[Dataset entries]
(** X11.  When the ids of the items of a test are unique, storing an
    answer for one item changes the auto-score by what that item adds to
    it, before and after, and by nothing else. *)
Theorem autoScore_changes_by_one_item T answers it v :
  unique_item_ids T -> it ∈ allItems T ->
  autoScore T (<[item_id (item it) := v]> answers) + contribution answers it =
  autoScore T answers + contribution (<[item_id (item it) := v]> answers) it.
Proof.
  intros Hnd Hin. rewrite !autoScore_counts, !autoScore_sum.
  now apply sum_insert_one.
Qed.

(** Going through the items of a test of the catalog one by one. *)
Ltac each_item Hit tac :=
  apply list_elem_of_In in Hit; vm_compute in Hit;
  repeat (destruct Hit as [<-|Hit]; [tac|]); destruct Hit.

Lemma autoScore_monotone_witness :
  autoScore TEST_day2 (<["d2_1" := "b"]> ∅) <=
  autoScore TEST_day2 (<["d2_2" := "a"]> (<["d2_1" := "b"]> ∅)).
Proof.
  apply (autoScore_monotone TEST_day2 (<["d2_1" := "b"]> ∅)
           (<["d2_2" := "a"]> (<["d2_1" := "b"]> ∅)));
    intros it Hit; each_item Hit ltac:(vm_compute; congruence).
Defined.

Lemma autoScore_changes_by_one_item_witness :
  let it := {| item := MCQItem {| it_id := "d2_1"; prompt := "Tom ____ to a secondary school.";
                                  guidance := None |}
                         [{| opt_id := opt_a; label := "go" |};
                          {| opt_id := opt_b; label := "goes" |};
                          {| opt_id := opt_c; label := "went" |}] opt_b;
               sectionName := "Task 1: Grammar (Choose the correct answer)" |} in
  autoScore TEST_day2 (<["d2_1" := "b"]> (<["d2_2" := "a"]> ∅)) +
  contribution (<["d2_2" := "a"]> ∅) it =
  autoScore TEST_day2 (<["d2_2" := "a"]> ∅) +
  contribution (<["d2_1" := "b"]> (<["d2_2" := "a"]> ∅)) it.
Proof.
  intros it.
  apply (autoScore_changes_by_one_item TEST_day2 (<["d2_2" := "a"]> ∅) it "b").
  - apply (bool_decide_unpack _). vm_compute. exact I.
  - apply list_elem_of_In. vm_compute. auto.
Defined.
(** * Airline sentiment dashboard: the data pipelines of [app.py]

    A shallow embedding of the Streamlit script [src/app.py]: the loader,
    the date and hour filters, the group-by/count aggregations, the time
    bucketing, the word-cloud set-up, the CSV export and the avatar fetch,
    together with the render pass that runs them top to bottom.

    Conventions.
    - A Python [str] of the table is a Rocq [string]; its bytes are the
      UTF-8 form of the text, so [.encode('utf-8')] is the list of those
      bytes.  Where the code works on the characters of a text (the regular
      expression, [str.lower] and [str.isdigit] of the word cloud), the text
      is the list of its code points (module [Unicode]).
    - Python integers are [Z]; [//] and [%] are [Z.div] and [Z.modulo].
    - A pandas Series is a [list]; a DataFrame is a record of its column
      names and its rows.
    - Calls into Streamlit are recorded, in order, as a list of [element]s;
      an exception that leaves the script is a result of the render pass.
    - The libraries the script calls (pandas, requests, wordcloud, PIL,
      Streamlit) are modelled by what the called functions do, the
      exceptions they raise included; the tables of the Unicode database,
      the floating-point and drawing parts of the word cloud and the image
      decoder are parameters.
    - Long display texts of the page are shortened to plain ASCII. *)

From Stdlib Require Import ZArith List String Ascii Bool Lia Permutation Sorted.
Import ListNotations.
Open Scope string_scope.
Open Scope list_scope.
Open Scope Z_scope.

## To do
Restate every entry word for word.

## Answer
(** X11.  When the ids of the items of a test are unique, storing an
    answer for one item changes the auto-score by what that item adds to
    it, before and after, and by nothing else. *)
Theorem autoScore_changes_by_one_item T answers it v :
  unique_item_ids T -> it ∈ allItems T ->
  autoScore T (<[item_id (item it) := v]> answers) + contribution answers it =
  autoScore T answers + contribution (<[item_id (item it) := v]> answers) it.
Proof.
  intros Hnd Hin. rewrite !autoScore_counts, !autoScore_sum.
  now apply sum_insert_one.
Qed.

(** Going through the items of a test of the catalog one by one. *)
Ltac each_item Hit tac :=
  apply list_elem_of_In in Hit; vm_compute in Hit;
  repeat (destruct Hit as [<-|Hit]; [tac|]); destruct Hit.

Lemma autoScore_monotone_witness :
  autoScore TEST_day2 (<["d2_1" := "b"]> ∅) <=
  autoScore TEST_day2 (<["d2_2" := "a"]> (<["d2_1" := "b"]> ∅)).
Proof.
  apply (autoScore_monotone TEST_day2 (<["d2_1" := "b"]> ∅)
           (<["d2_2" := "a"]> (<["d2_1" := "b"]> ∅)));
    intros it Hit; each_item Hit ltac:(vm_compute; congruence).
Defined.

Lemma autoScore_changes_by_one_item_witness :
  let it := {| item := MCQItem {| it_id := "d2_1"; prompt := "Tom ____ to a secondary school.";
                                  guidance := None |}
                         [{| opt_id := opt_a; label := "go" |};
                          {| opt_id := opt_b; label := "goes" |};
                          {| opt_id := opt_c; label := "went" |}] opt_b;
               sectionName := "Task 1: Grammar (Choose the correct answer)" |} in
  autoScore TEST_day2 (<["d2_1" := "b"]> (<["d2_2" := "a"]> ∅)) +
  contribution (<["d2_2" := "a"]> ∅) it =
  autoScore TEST_day2 (<["d2_2" := "a"]> ∅) +
  contribution (<["d2_1" := "b"]> (<["d2_2" := "a"]> ∅)) it.
Proof.
  intros it.
  apply (autoScore_changes_by_one_item TEST_day2 (<["d2_2" := "a"]> ∅) it "b").
  - apply (bool_decide_unpack _). vm_compute. exact I.
  - apply list_elem_of_In. vm_compute. auto.
Defined.
(** * Airline sentiment dashboard: the data pipelines of [app.py]

    A shallow embedding of the Streamlit script [src/app.py]: the loader,
    the date and hour filters, the group-by/count aggregations, the time
    bucketing, the word-cloud set-up, the CSV export and the avatar fetch,
    together with the render pass that runs them top to bottom.

    Conventions.
    - A Python [str] of the table is a Rocq [string]; its bytes are the
      UTF-8 form of the text, so [.encode('utf-8')] is the list of those
      bytes.  Where the code works on the characters of a text (the regular
      expression, [str.lower] and [str.isdigit] of the word cloud), the text
      is the list of its code points (module [Unicode]).
    - Python integers are [Z]; [//] and [%] are [Z.div] and [Z.modulo].
    - A pandas Series is a [list]; a DataFrame is a record of its column
      names and its rows.
    - Calls into Streamlit are recorded, in order, as a list of [element]s;
      an exception that leaves the script is a result of the render pass.
    - The libraries the script calls (pandas, requests, wordcloud, PIL,
      Streamlit) are modelled by what the called functions do, the
      exceptions they raise included; the tables of the Unicode database,
      the floating-point and drawing parts of the word cloud and the image
      decoder are parameters.
    - Long display texts of the page are shortened to plain ASCII. *)

From Stdlib Require Import ZArith List String Ascii Bool Lia Permutation Sorted.
Import ListNotations.
Open Scope string_scope.
Open Scope list_scope.
Open Scope Z_scope.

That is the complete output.